HOW TO COMPLETE THIS TASK: Report only the number of lines in the records that contain the word "JNumber".

EXERCISE MATERIALS:
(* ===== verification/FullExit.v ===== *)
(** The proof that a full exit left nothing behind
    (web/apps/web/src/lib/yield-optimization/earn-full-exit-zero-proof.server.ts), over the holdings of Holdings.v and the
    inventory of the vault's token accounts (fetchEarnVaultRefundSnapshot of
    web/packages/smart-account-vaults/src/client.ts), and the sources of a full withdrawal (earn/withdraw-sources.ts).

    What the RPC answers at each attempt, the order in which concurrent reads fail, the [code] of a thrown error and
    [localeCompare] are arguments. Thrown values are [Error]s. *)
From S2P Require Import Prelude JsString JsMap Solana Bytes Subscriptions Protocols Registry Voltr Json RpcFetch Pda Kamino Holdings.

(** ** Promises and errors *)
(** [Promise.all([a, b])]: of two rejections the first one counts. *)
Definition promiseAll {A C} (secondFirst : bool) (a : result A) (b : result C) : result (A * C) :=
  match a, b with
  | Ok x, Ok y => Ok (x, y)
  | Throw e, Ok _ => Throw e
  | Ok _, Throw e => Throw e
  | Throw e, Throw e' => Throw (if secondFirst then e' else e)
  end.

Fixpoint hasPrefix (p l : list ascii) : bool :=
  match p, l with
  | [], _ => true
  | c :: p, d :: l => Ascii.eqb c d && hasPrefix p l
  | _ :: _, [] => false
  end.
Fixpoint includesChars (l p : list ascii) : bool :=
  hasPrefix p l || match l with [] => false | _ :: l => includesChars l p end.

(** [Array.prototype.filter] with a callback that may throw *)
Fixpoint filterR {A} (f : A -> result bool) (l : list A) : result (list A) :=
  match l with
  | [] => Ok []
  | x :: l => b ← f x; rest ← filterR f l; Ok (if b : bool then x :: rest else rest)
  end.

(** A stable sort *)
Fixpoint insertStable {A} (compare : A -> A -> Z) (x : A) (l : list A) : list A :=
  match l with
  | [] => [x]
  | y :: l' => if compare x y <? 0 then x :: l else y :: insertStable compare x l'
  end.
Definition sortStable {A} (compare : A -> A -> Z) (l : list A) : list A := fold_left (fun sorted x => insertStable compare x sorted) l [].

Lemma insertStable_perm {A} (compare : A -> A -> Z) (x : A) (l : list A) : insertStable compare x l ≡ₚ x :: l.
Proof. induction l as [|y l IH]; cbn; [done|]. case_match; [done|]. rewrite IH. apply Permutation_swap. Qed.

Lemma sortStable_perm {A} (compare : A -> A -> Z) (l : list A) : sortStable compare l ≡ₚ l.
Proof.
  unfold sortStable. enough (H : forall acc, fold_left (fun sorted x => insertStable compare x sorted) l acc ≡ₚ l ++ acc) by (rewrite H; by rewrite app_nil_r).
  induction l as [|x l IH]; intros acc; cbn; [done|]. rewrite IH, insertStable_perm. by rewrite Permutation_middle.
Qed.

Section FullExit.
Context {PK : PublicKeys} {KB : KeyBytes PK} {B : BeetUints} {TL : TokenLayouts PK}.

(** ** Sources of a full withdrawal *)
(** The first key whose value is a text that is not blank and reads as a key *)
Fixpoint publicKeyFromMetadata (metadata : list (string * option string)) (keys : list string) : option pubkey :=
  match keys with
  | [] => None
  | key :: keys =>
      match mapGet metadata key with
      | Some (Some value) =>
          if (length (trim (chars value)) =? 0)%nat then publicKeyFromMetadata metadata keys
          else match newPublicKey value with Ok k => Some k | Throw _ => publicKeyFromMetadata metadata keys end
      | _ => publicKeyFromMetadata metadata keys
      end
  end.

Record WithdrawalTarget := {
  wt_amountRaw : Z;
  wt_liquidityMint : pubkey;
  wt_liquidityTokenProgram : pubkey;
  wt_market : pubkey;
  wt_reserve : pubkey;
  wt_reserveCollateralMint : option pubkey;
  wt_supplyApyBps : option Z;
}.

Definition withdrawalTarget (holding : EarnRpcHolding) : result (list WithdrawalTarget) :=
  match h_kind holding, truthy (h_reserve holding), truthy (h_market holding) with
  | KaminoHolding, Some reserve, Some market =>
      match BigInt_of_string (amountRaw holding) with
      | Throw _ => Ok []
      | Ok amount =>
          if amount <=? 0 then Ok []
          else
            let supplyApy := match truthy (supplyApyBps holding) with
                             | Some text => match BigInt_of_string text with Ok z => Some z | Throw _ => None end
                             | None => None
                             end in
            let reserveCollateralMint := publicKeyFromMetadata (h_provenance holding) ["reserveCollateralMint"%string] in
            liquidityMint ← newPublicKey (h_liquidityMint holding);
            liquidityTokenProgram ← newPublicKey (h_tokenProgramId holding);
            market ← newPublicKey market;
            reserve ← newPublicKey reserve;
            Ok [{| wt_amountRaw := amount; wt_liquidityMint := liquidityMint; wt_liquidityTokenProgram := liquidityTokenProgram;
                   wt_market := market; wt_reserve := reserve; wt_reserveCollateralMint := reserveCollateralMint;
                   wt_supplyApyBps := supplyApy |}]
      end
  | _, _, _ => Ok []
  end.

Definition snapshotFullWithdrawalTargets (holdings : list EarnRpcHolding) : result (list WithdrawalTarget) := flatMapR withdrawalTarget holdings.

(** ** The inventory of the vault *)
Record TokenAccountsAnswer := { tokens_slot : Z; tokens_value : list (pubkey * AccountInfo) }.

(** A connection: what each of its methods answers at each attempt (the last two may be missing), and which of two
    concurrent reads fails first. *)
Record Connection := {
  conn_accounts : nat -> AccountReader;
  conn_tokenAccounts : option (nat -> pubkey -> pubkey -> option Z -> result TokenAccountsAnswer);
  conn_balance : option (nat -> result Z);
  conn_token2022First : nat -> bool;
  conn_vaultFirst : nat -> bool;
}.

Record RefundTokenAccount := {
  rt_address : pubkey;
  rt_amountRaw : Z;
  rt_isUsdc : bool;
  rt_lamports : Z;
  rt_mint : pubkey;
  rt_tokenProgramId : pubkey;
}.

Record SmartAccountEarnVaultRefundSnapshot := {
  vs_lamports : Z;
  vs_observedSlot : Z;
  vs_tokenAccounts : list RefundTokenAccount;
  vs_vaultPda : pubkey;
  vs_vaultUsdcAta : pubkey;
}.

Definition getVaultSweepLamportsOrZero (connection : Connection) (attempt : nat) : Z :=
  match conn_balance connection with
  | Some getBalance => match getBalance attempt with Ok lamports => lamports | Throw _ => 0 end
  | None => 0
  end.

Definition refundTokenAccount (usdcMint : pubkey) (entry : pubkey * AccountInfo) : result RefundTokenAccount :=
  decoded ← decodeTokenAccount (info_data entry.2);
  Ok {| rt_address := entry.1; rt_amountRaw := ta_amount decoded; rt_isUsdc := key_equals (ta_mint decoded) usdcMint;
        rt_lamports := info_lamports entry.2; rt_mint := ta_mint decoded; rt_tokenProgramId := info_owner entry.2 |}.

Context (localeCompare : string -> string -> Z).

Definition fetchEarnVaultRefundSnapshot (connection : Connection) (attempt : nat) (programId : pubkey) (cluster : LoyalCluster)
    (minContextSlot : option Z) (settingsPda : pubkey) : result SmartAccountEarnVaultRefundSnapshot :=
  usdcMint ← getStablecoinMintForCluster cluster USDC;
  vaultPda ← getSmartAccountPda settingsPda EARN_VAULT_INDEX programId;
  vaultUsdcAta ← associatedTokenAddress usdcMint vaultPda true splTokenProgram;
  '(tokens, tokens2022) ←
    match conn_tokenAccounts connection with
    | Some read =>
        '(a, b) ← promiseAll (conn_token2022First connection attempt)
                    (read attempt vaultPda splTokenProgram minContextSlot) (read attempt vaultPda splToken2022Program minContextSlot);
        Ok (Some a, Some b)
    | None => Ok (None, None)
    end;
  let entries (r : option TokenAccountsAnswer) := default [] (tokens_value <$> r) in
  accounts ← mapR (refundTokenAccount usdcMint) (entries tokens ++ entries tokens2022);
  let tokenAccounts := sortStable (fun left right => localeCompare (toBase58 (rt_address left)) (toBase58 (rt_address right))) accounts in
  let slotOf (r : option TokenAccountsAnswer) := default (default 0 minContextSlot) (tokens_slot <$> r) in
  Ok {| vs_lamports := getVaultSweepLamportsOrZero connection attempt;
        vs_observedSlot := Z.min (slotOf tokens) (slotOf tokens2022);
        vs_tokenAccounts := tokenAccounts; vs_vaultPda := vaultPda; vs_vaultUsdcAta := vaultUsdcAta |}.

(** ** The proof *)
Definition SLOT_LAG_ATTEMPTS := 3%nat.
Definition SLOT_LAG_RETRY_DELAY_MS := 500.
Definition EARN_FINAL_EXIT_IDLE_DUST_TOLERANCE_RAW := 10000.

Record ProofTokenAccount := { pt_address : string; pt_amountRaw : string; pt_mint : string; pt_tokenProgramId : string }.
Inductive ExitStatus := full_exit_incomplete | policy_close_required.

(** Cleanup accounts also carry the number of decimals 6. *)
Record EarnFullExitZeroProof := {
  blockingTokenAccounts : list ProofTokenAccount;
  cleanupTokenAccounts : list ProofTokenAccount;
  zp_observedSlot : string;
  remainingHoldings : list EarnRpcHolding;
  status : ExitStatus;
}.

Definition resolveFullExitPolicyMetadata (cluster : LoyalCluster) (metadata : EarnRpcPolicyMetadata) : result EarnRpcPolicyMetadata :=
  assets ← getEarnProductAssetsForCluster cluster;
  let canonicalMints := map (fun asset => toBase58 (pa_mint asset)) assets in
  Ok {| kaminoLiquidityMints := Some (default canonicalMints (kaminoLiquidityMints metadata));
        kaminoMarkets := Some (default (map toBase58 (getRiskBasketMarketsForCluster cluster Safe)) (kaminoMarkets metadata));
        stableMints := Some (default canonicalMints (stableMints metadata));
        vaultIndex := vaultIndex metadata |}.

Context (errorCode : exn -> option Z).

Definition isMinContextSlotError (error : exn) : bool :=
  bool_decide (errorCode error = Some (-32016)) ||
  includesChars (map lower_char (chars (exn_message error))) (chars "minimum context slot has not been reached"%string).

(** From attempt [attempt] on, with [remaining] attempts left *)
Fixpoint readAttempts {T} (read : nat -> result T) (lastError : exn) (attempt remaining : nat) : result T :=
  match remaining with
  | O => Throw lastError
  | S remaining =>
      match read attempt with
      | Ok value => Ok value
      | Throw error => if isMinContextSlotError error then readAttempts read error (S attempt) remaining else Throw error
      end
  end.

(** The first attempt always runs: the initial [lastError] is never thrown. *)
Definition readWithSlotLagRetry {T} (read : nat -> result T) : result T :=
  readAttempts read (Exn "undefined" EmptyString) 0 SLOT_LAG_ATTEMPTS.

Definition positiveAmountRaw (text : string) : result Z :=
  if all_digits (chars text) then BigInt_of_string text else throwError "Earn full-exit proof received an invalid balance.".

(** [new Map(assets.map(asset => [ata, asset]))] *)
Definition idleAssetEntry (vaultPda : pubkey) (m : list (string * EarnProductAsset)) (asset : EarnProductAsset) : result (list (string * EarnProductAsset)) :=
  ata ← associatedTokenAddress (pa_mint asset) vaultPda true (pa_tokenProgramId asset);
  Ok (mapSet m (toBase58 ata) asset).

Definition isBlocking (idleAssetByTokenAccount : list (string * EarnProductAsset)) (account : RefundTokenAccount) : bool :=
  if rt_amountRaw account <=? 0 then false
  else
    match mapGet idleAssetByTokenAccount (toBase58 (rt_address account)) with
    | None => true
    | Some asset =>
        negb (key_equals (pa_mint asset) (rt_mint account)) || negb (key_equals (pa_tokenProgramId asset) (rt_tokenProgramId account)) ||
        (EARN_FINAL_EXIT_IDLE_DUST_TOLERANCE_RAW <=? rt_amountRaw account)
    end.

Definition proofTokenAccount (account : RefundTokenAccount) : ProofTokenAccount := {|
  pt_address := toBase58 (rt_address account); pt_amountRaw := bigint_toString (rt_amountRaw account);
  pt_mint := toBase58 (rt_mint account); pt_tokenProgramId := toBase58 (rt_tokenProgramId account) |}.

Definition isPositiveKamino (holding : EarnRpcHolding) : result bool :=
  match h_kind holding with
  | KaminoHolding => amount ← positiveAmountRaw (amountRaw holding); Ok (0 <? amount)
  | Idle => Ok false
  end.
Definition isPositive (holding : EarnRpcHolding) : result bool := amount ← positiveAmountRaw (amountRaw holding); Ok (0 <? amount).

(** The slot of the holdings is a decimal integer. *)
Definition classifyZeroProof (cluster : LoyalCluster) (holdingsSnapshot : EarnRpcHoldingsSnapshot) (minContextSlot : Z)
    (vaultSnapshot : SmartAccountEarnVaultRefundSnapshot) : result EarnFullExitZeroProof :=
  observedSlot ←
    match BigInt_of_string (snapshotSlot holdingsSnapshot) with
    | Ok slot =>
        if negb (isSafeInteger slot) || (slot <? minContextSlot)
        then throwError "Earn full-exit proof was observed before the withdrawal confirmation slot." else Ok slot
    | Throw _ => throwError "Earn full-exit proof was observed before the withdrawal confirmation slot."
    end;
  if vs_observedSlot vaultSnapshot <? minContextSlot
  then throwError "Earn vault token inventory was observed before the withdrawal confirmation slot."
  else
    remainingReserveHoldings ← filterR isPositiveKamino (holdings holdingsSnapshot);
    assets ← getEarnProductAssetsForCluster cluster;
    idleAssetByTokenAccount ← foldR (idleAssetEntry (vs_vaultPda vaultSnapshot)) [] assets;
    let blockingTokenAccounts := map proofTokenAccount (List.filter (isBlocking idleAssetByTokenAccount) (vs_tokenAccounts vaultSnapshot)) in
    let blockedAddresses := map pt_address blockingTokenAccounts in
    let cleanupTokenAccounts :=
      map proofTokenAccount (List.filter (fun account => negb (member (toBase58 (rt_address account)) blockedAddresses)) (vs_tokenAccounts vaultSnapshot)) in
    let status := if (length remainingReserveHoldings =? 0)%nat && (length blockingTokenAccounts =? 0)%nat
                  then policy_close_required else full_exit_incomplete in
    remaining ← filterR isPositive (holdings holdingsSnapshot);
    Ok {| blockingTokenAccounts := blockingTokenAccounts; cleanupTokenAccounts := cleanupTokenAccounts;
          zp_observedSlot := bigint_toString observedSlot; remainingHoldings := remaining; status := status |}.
--
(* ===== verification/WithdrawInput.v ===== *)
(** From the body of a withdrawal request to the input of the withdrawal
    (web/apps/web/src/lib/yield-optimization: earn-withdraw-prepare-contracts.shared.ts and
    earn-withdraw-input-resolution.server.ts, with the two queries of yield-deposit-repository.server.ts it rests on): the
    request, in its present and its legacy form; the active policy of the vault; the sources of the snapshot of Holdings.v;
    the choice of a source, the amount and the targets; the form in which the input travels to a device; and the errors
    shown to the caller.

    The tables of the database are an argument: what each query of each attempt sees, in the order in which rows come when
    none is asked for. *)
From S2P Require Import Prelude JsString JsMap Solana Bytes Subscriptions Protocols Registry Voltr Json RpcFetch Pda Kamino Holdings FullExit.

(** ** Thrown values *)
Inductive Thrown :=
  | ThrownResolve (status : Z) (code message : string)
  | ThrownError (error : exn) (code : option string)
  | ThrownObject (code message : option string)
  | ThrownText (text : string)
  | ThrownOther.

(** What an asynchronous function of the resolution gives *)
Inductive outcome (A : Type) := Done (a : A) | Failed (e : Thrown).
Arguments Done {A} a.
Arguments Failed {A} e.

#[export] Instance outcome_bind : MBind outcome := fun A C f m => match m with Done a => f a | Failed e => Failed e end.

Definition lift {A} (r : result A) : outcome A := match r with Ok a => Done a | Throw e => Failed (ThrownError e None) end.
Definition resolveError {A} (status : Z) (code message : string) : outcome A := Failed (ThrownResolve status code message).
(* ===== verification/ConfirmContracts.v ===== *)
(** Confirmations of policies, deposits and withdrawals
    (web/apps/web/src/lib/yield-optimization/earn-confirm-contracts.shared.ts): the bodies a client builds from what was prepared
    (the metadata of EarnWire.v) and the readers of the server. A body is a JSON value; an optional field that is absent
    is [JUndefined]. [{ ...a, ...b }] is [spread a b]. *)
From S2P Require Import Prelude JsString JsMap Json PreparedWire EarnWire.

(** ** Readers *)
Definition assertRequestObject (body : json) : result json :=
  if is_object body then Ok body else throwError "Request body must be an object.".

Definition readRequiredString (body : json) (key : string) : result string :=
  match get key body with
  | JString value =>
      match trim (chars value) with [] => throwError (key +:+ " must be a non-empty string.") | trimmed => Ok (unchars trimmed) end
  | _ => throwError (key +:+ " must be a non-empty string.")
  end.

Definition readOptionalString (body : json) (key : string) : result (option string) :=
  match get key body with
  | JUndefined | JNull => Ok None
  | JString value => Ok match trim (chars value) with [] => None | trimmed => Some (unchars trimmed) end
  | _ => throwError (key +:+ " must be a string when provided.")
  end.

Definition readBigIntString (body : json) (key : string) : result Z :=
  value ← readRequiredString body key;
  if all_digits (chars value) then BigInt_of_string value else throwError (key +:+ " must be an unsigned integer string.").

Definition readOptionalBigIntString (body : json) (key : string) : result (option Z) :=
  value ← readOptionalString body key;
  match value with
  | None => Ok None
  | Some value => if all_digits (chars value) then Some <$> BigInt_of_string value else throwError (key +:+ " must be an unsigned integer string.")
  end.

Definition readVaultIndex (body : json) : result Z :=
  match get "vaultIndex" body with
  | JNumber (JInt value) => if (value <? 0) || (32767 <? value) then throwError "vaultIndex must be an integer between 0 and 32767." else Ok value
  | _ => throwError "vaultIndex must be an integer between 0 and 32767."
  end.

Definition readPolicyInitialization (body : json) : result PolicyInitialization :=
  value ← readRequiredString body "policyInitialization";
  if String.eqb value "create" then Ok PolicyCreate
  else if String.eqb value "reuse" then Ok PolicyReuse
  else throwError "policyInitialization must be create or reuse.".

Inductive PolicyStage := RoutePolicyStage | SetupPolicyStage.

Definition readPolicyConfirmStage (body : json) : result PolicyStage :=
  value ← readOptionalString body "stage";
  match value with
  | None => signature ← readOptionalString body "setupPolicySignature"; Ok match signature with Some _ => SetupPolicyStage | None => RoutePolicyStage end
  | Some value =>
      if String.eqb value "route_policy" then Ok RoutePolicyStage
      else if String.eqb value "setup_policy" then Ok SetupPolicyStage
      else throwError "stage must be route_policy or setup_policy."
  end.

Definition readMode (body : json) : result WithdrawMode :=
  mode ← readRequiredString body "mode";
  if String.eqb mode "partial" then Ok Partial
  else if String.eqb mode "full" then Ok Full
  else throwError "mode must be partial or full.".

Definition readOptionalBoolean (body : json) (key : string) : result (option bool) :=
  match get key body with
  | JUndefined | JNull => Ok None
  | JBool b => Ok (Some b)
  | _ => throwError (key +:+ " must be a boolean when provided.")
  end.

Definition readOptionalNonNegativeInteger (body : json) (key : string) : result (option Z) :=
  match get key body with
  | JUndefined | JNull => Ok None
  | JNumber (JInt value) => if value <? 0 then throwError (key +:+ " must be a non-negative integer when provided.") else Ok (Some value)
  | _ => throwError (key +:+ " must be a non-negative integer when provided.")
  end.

ANSWER AREA: 2